## WORK INSTRUCTIONS
Using the records below, repeat exactly the lines from the one holding "remember (replicate (Z.to_nat" through the one holding "assert (Hbig : Forall", both ends included, and no others.

......

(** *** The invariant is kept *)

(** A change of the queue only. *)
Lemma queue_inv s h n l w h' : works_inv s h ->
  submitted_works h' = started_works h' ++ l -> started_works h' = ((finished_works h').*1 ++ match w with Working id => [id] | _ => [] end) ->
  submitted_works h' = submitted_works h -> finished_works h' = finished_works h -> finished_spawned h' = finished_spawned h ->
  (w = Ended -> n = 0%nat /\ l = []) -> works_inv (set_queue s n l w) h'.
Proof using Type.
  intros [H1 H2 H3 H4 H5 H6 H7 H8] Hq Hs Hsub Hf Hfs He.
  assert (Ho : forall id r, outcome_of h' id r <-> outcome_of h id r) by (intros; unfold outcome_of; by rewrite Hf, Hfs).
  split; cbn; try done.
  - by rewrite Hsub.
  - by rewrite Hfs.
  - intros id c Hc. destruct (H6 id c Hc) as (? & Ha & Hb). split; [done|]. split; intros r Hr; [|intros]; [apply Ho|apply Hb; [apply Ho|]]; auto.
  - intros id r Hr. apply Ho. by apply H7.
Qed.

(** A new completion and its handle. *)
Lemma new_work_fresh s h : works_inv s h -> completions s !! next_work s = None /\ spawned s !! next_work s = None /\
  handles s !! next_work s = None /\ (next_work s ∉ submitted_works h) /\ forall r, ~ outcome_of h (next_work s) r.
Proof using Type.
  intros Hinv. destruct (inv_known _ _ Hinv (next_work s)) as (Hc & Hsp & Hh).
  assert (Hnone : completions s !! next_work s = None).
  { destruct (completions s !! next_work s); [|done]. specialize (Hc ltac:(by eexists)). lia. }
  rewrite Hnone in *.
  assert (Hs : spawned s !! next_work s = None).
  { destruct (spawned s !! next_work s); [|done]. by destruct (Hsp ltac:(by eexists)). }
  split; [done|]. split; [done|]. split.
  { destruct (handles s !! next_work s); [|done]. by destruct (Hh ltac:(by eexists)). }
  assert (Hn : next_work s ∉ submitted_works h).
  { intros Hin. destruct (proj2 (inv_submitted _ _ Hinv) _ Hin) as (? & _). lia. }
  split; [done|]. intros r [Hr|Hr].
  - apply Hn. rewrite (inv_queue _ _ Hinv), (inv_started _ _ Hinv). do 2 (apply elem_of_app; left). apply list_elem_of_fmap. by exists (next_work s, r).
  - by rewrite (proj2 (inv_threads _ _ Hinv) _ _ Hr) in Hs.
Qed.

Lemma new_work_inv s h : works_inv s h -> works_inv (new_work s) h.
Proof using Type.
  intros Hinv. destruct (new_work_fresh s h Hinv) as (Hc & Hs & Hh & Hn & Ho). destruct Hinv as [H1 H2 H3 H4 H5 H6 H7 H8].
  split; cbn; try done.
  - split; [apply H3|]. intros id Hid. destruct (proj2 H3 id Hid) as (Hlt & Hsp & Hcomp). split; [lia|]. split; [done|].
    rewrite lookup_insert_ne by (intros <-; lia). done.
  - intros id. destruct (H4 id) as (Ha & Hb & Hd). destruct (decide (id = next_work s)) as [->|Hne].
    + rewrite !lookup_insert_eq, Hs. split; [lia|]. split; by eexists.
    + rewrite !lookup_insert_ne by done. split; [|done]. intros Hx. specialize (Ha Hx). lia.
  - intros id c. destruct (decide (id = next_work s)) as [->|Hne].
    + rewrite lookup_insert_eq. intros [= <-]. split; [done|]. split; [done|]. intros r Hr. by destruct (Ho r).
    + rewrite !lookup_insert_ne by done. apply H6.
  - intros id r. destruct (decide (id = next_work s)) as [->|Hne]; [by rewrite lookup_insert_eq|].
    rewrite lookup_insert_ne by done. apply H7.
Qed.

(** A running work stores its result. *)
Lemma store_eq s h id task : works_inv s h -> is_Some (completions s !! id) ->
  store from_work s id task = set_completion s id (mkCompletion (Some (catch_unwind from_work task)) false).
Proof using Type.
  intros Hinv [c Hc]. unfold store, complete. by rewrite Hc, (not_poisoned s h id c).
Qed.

......

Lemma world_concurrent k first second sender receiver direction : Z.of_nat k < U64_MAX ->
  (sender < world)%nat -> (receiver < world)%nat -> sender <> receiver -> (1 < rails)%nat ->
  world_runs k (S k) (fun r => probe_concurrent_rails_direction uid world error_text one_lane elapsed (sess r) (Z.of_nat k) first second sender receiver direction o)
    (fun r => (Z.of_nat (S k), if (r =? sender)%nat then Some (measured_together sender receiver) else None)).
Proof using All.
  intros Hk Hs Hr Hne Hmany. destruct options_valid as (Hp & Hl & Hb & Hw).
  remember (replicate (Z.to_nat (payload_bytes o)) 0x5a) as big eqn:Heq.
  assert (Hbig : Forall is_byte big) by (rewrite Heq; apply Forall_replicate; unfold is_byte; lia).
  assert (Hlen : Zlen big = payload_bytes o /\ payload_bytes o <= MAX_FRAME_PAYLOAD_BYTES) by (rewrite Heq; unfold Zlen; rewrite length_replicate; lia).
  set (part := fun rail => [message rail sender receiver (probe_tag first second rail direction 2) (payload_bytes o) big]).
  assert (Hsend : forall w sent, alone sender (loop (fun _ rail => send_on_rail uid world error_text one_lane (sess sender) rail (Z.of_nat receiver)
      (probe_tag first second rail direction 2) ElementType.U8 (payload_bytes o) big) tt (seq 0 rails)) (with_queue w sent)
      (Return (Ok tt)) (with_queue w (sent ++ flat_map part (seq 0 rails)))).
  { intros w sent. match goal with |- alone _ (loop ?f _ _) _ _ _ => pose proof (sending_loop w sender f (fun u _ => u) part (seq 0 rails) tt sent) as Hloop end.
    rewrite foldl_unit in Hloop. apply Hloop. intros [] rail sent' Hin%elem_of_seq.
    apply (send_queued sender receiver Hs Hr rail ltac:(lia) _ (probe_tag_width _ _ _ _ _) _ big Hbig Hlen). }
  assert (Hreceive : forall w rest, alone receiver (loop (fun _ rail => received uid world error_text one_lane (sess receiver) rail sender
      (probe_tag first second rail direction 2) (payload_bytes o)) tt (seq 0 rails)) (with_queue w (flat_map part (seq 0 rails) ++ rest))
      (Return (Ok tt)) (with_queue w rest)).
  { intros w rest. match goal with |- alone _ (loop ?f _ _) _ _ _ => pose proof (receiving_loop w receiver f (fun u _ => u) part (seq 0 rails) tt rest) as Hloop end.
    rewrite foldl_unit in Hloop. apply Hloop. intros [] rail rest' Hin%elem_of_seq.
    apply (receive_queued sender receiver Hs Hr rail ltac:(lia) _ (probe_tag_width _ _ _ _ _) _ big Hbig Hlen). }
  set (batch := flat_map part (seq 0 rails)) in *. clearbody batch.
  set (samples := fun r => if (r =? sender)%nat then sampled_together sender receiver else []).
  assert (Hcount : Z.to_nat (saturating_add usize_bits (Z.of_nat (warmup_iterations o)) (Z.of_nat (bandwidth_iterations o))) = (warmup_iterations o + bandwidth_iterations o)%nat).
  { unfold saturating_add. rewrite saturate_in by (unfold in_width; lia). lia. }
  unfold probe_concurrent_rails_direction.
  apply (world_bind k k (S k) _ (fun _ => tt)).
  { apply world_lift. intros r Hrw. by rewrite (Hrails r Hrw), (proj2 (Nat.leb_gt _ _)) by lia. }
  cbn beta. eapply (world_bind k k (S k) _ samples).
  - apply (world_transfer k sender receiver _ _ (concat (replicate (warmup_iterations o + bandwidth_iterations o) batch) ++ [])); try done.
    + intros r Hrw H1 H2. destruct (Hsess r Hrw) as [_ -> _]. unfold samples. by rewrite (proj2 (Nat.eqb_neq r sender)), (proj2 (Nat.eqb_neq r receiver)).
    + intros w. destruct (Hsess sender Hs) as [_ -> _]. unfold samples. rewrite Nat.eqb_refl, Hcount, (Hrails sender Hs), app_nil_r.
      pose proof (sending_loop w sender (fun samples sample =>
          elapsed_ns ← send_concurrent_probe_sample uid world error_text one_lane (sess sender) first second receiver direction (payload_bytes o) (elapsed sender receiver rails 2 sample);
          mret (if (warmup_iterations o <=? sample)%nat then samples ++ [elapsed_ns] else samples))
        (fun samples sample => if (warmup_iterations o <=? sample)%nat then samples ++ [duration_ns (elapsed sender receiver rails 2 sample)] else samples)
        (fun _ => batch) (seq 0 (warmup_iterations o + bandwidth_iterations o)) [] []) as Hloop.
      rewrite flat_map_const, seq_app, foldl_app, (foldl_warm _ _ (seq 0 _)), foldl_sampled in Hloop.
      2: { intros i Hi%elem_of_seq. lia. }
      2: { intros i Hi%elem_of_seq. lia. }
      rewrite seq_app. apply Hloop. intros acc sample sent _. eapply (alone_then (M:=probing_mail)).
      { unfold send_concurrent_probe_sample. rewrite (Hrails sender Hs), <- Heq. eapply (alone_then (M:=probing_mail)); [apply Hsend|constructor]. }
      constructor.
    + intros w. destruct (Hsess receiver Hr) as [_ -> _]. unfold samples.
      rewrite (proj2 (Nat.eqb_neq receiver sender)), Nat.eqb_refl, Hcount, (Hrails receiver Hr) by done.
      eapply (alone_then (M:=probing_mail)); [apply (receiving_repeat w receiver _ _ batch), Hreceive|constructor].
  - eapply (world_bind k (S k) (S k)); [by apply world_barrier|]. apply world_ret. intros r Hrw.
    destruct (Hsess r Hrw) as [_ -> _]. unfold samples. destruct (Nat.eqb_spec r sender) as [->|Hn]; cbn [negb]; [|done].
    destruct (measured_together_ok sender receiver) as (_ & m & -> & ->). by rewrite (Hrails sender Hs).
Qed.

......

## ANSWER TO THIS TASK
  remember (replicate (Z.to_nat (payload_bytes o)) 0x5a) as big eqn:Heq.
  assert (Hbig : Forall is_byte big) by (rewrite Heq; apply Forall_replicate; unfold is_byte; lia).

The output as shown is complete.